King, who represents the Fourth Ward on the Chicago City Council, vowed to tackle the problem more boldly.

“We can have a more equitable distribution of police. Let’s start with this. Ensuring that the police are in the places they should be. Studies from the University of Chicago tell us that this is not the case. We need to look into that first. We also need to look at, perhaps, shifts and how we can get more office on beats immediately. Make sure they are in their neighborhood and not in the city,” King told the Sun-Times.

“We also know that 50% of calls to 911 are for nonviolent crimes. They are for social services, homelessness and mental health insecurities. We need to bring in trained people in those areas. …and we let the police focus on the things they are trained on.”

After a tidal wave of police retirements and disappointing turnout for police exams that once attracted thousands, the police department now has 11,762 officers, down from 13,353 before Lightfoot took over.

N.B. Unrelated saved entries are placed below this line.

(* ===== verification/Utf8.v ===== *)
(** * Utf8: the parts of unicode/utf8 and unicode/utf16 that encoding/json
    uses, for src/network/http.go

    Runes are integers.  [DecodeRune] and [EncodeRune] follow the library,
    the accept ranges of the second byte included; [utf8] describes valid
    text without the decoder. *)

From stdpp Require Import base list strings.
From Stdlib Require Import ZArith Lia Ascii.
From S2P Require Import Prelude GoLib.
Local Open Scope Z_scope.

Definition RuneError : Z := 65533.        (* U+FFFD *)
Definition surrogate (r : Z) : bool := (55296 <=? r) && (r <=? 57343).

(** A Unicode scalar value. *)
Definition scalar (r : Z) : Prop := 0 ≤ r ≤ 1114111 ∧ surrogate r = false.

(** [utf8.EncodeRune]: what is no scalar value is written as U+FFFD. *)
Definition EncodeRune (r : Z) : list byte :=
  let r := if (r <? 0) || surrogate r || (1114111 <? r) then RuneError else r in
  if r <=? 127 then [Zbyte r]
  else if r <=? 2047 then [Zbyte (192 + r / 64); Zbyte (128 + r mod 64)]
  else if r <=? 65535 then [Zbyte (224 + r / 4096); Zbyte (128 + r / 64 mod 64); Zbyte (128 + r mod 64)]
  else [Zbyte (240 + r / 262144); Zbyte (128 + r / 4096 mod 64); Zbyte (128 + r / 64 mod 64); Zbyte (128 + r mod 64)].

(** The table of first bytes: the length of the sequence and the range of
    the second byte. *)
Definition first_byte (b : Z) : option (nat * Z * Z) :=
  if b <? 194 then None
  else if b <=? 223 then Some (2%nat, 128, 191)
  else if b =? 224 then Some (3%nat, 160, 191)
  else if b =? 237 then Some (3%nat, 128, 159)
  else if b <=? 239 then Some (3%nat, 128, 191)
  else if b =? 240 then Some (4%nat, 144, 191)
  else if b <=? 243 then Some (4%nat, 128, 191)
  else if b =? 244 then Some (4%nat, 128, 143)
  else None.

Definition within (lo hi b : Z) : bool := (lo <=? b) && (b <=? hi).

(** [utf8.DecodeRune]: the first rune and its length; an invalid sequence is
    one byte long and counts as U+FFFD. *)
Definition DecodeRune (s : list byte) : Z * nat :=
  match byteZ <$> s with
  | [] => (RuneError, 0%nat)
  | b0 :: t =>
      if b0 <? 128 then (b0, 1%nat) else
      match first_byte b0, t with
      | Some (2%nat, lo, hi), b1 :: _ =>
          if within lo hi b1 then ((b0 - 192) * 64 + (b1 - 128), 2%nat) else (RuneError, 1%nat)
      | Some (3%nat, lo, hi), b1 :: b2 :: _ =>
          if within lo hi b1 && within 128 191 b2
          then ((b0 - 224) * 4096 + (b1 - 128) * 64 + (b2 - 128), 3%nat) else (RuneError, 1%nat)
      | Some (4%nat, lo, hi), b1 :: b2 :: b3 :: _ =>
          if within lo hi b1 && within 128 191 b2 && within 128 191 b3
          then ((b0 - 240) * 262144 + (b1 - 128) * 4096 + (b2 - 128) * 64 + (b3 - 128), 4%nat) else (RuneError, 1%nat)
      | _, _ => (RuneError, 1%nat)
      end
  end.

(** The result says that the first byte starts no valid sequence. *)
Definition invalid (d : Z * nat) : bool := (d.1 =? RuneError) && (d.2 =? 1)%nat.

(** Valid text. *)
Inductive utf8 : list byte → Prop :=
| utf8_nil : utf8 []
| utf8_cons r s : scalar r → utf8 s → utf8 (EncodeRune r ++ s).

(** [utf16.DecodeRune]: a high and a low surrogate, or U+FFFD. *)
Definition utf16_DecodeRune (r1 r2 : Z) : Z :=
  if within 55296 56319 r1 && within 56320 57343 r2
  then (r1 - 55296) * 1024 + (r2 - 56320) + 65536 else RuneError.

(** ** Lemmas *)
Lemma within_iff lo hi b : within lo hi b = true ↔ lo ≤ b ≤ hi.
Proof. unfold within. lia. Qed.

(** Writing out [EncodeRune] by the size of the rune. *)
Lemma EncodeRune_scalar r :
  scalar r →
  (r ≤ 127 ∧ EncodeRune r = [Zbyte r]) ∨
  (128 ≤ r ≤ 2047 ∧ EncodeRune r = [Zbyte (192 + r / 64); Zbyte (128 + r mod 64)]) ∨
  (2048 ≤ r ≤ 65535 ∧ EncodeRune r = [Zbyte (224 + r / 4096); Zbyte (128 + r / 64 mod 64); Zbyte (128 + r mod 64)]) ∨
  (65536 ≤ r ∧ EncodeRune r =
     [Zbyte (240 + r / 262144); Zbyte (128 + r / 4096 mod 64); Zbyte (128 + r / 64 mod 64); Zbyte (128 + r mod 64)]).
Proof.
  intros [Hr Hs]. unfold EncodeRune. rewrite Hs.
  rewrite (proj2 (Z.ltb_ge r 0)), (proj2 (Z.ltb_ge 1114111 r)) by lia. cbn [orb].
  destruct (Z.leb_spec r 127); [by left|]. destruct (Z.leb_spec r 2047); [right; left; split; [lia|done]|].
  destruct (Z.leb_spec r 65535); right; right; [left|right]; (split; [lia|done]).
Qed.

(** Every rune is written as some scalar value. *)
Lemma EncodeRune_valid r : ∃ r', scalar r' ∧ EncodeRune r = EncodeRune r'.
Proof.
  destruct ((r <? 0) || surrogate r || (1114111 <? r)) eqn:E.
  - exists RuneError. split; [by split|]. unfold EncodeRune. by rewrite E.
  - exists r. split; [|done]. apply orb_false_iff in E as [[? ?]%orb_false_iff ?]. split; [lia|done].
Qed.

Lemma EncodeRune_pos r : (0 < length (EncodeRune r))%nat.
Proof. unfold EncodeRune. repeat case_match; simpl; lia. Qed.

Lemma first_byte_2 b : 194 ≤ b ≤ 223 → first_byte b = Some (2%nat, 128, 191).
Proof. intros. unfold first_byte. by rewrite (proj2 (Z.ltb_ge b 194)), (proj2 (Z.leb_le b 223)) by lia. Qed.

Lemma first_byte_3 b :
  224 ≤ b ≤ 239 →
  first_byte b = Some (3%nat, if b =? 224 then 160 else 128, if b =? 237 then 159 else 191).
Proof.
  intros. unfold first_byte. rewrite (proj2 (Z.ltb_ge b 194)), (proj2 (Z.leb_gt b 223)), (proj2 (Z.leb_le b 239)) by lia.
  destruct (Z.eqb_spec b 224) as [->|]; [done|]. by destruct (Z.eqb_spec b 237).
Qed.

Lemma first_byte_4 b :
  240 ≤ b ≤ 244 →
  first_byte b = Some (4%nat, if b =? 240 then 144 else 128, if b =? 244 then 143 else 191).
Proof. intros. assert (b = 240 ∨ b = 241 ∨ b = 242 ∨ b = 243 ∨ b = 244) as [->|[->|[->|[->| ->]]]] by lia; done. Qed.

Lemma first_byte_Some b n lo hi :
  first_byte b = Some (n, lo, hi) →
  (n = 2%nat ∧ 194 ≤ b ≤ 223 ∧ lo = 128 ∧ hi = 191) ∨
  (n = 3%nat ∧ 224 ≤ b ≤ 239 ∧ lo = (if b =? 224 then 160 else 128) ∧ hi = (if b =? 237 then 159 else 191)) ∨
  (n = 4%nat ∧ 240 ≤ b ≤ 244 ∧ lo = (if b =? 240 then 144 else 128) ∧ hi = (if b =? 244 then 143 else 191)).
Proof.
  intros E. destruct (decide (194 ≤ b ≤ 223)); [rewrite first_byte_2 in E by done; naive_solver|].
  destruct (decide (224 ≤ b ≤ 239)); [rewrite first_byte_3 in E by done; naive_solver|].
  destruct (decide (240 ≤ b ≤ 244)); [rewrite first_byte_4 in E by done; naive_solver|].
  exfalso. unfold first_byte in E. repeat case_match; lia || done.
Qed.

(** Goals about the bits of a rune. *)
Ltac rune_lia :=
  repeat match goal with |- context [if ?a =? ?b then _ else _] => destruct (Z.eqb_spec a b) end;
  Z.div_mod_to_equations; lia.

(** Decoding what was encoded, whatever follows. *)
Lemma DecodeRune_EncodeRune r rest :
  scalar r → DecodeRune (EncodeRune r ++ rest) = (r, length (EncodeRune r)) ∧
             invalid (r, length (EncodeRune r)) = false.
Proof.
  intros Hs. pose proof Hs as [Hr Hsur]. unfold surrogate in Hsur.
  destruct (EncodeRune_scalar r Hs) as [[H ->]|[[H ->]|[[H ->]|[H ->]]]]; unfold invalid, DecodeRune;
    cbn [app fmap list_fmap length fst snd]; rewrite !byteZ_Zbyte, !Z.mod_small by rune_lia;
    (split; [|apply andb_false_iff; first [by right|left; unfold RuneError; lia]]).
  - by rewrite (proj2 (Z.ltb_lt _ _)) by lia.
  - rewrite (proj2 (Z.ltb_ge _ 128)) by rune_lia. rewrite first_byte_2 by rune_lia.
    rewrite (proj2 (within_iff _ _ _)) by rune_lia. f_equal. rune_lia.
  - rewrite (proj2 (Z.ltb_ge _ 128)) by rune_lia. rewrite first_byte_3 by rune_lia.
    rewrite !(proj2 (within_iff _ _ _)) by rune_lia. cbn [andb]. f_equal. rune_lia.
  - rewrite (proj2 (Z.ltb_ge _ 128)) by rune_lia. rewrite first_byte_4 by rune_lia.
    rewrite !(proj2 (within_iff _ _ _)) by rune_lia. cbn [andb]. f_equal. rune_lia.
Qed.

Lemma EncodeRune_bytes r l :
  scalar r → Forall2 (λ z b, z = byteZ b)
    (if r <=? 127 then [r]
     else if r <=? 2047 then [192 + r / 64; 128 + r mod 64]
     else if r <=? 65535 then [224 + r / 4096; 128 + r / 64 mod 64; 128 + r mod 64]
     else [240 + r / 262144; 128 + r / 4096 mod 64; 128 + r / 64 mod 64; 128 + r mod 64]) l → EncodeRune r = l.
Proof.
  intros [Hr Hs] Hl. unfold EncodeRune. rewrite Hs, (proj2 (Z.ltb_ge r 0)), (proj2 (Z.ltb_ge 1114111 r)) by lia. cbn [orb].
  repeat case_match; repeat (apply Forall2_cons_inv_l in Hl as (? & ? & -> & Hl & ->));
    apply Forall2_nil_inv_l in Hl as ->; by rewrite ?Zbyte_byteZ.
Qed.

(** A rune that was decoded is the encoded one at the head of the text. *)
Lemma DecodeRune_valid s :
  s ≠ [] → invalid (DecodeRune s) = false →
  ∃ r rest, scalar r ∧ s = EncodeRune r ++ rest ∧ DecodeRune s = (r, length (EncodeRune r)).
Proof.
  intros Hne Hv. assert (∃ r l rest, scalar r ∧ s = l ++ rest ∧ EncodeRune r = l) as (r & l & rest & Hr & -> & <-).
  2:{ exists r, rest. split; [done|]. split; [done|]. by apply DecodeRune_EncodeRune. }
  destruct s as [|a0 s]; [done|]. clear Hne. unfold invalid, DecodeRune in Hv. cbn [fmap list_fmap] in Hv.
  pose proof (byteZ_range a0). destruct (Z.ltb_spec (byteZ a0) 128).
  { exists (byteZ a0), [a0], s. split; [split; [lia|unfold surrogate; lia]|]. split; [done|].
    apply EncodeRune_bytes; [split; [lia|unfold surrogate; lia]|]. rewrite (proj2 (Z.leb_le _ _)) by lia. by repeat constructor. }
  destruct (first_byte (byteZ a0)) as [[[n lo] hi]|] eqn:E; [|done].
  apply first_byte_Some in E as [(-> & Hb & -> & ->)|[(-> & Hb & -> & ->)|(-> & Hb & -> & ->)]].
  - destruct s as [|a1 s]; [done|]. cbn [fmap list_fmap] in Hv.
    destruct (within _ _ (byteZ a1)) eqn:W1; [|done]. apply within_iff in W1.
    set (r := (byteZ a0 - 192) * 64 + (byteZ a1 - 128)). assert (scalar r) as Hr by (split; [lia|unfold surrogate; lia]).
    exists r, [a0; a1], s. split; [done|]. split; [done|]. apply EncodeRune_bytes; [done|].
    rewrite (proj2 (Z.leb_gt _ _)), (proj2 (Z.leb_le _ _)) by lia. subst r. repeat constructor; rune_lia.
  - destruct s as [|a1 [|a2 s]]; [done..|]. cbn [fmap list_fmap] in Hv.
    destruct (within _ _ (byteZ a1)) eqn:W1; [|done]. destruct (within _ _ (byteZ a2)) eqn:W2; [|done].
    apply within_iff in W1, W2. set (r := (byteZ a0 - 224) * 4096 + (byteZ a1 - 128) * 64 + (byteZ a2 - 128)).
    assert (2048 ≤ r ≤ 65535 ∧ surrogate r = false) as [Hr Hs].
    { subst r. unfold surrogate. destruct (Z.eqb_spec (byteZ a0) 224), (Z.eqb_spec (byteZ a0) 237); lia. }
    exists r, [a0; a1; a2], s. split; [split; [lia|done]|]. split; [done|]. apply EncodeRune_bytes; [split; [lia|done]|].
    rewrite !(proj2 (Z.leb_gt _ _)), (proj2 (Z.leb_le _ _)) by lia. clear Hr Hs Hv. subst r.
    repeat constructor; destruct (Z.eqb_spec (byteZ a0) 224), (Z.eqb_spec (byteZ a0) 237); rune_lia.
  - destruct s as [|a1 [|a2 [|a3 s]]]; [done..|]. cbn [fmap list_fmap] in Hv.
    destruct (within _ _ (byteZ a1)) eqn:W1; [|done]. destruct (within _ _ (byteZ a2)) eqn:W2; [|done].
    destruct (within _ _ (byteZ a3)) eqn:W3; [|done]. apply within_iff in W1, W2, W3.
    set (r := (byteZ a0 - 240) * 262144 + (byteZ a1 - 128) * 4096 + (byteZ a2 - 128) * 64 + (byteZ a3 - 128)).
    assert (65536 ≤ r ≤ 1114111) as Hr by (subst r; destruct (Z.eqb_spec (byteZ a0) 240), (Z.eqb_spec (byteZ a0) 244); lia).
    assert (scalar r) as Hs by (split; [lia|unfold surrogate; lia]).
    exists r, [a0; a1; a2; a3], s. split; [done|]. split; [done|]. apply EncodeRune_bytes; [done|].
    rewrite !(proj2 (Z.leb_gt _ _)) by lia. clear Hr Hs Hv. subst r.
    repeat constructor; destruct (Z.eqb_spec (byteZ a0) 240), (Z.eqb_spec (byteZ a0) 244); rune_lia.
Qed.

This year there are already 1,408 sworn vacancies after 814 retirements. This is compared to 973 last year and 625 in 2020.

To prevent mass migration, the king wants to implement a number of incentives and the same bonuses to teachers who are leaving in large numbers.

“I would take the same action with both. We need to provide them with incentives to stay in their communities. Whether it’s a tax break, a mortgage break, an interest rate break. There are so many different ways. We can reach that,” she said.

“We need to uplift both those professions – teachers and police – and make sure we have respect and stop putting everything at their feet. We need social services in schools. We need social service on the street. There is a need. We need more mental health responders. We need all the things we need to deal with some issues that those professionals are not really trained to deal with and should not be dealing with alone.”

Lightfoot balances its 2021 budget by eliminating 614 police vacancies.

Upon being elected, King said she would eventually seek to reinstate those vacancies. But, she said, filling the 1,408 oath vacancies should come first.

“We have seen the accident. We cannot live with the accident,” she said.

“It goes back to bringing that respect back. Humanizing that profession again. And making sure the police and teachers feel supported.”

King, the president of the City Council’s Progressive Caucus, also highlighted what she sees as Lightfoot’s broken campaign promise, claiming she shattered the lakefront political base that led to Lightfoot’s 2019 victory. was important to.

He notes that Lightfoot campaigned in support of an elected school board, only to contest for office once. Eventually a 21-member board was imposed on him by the state legislature.

It is the same with civilian police oversight, which King has championed and the mayor has been slow to implement.

King drew particular attention to the mayor’s broken promise to raise a real estate transfer tax on high-end home purchases to combat homelessness and create a dedicated revenue stream to help solve Chicago’s affordable housing crisis.

“It was a lack of leadership. We could have brought that home. The state was ready to help us for this. And we didn’t do it because of the tension and the controversy there,” Raja said.

“As a progressive we could have an additional $200 million [revenue] Clause for homelessness, for pension, maybe for racial redress.”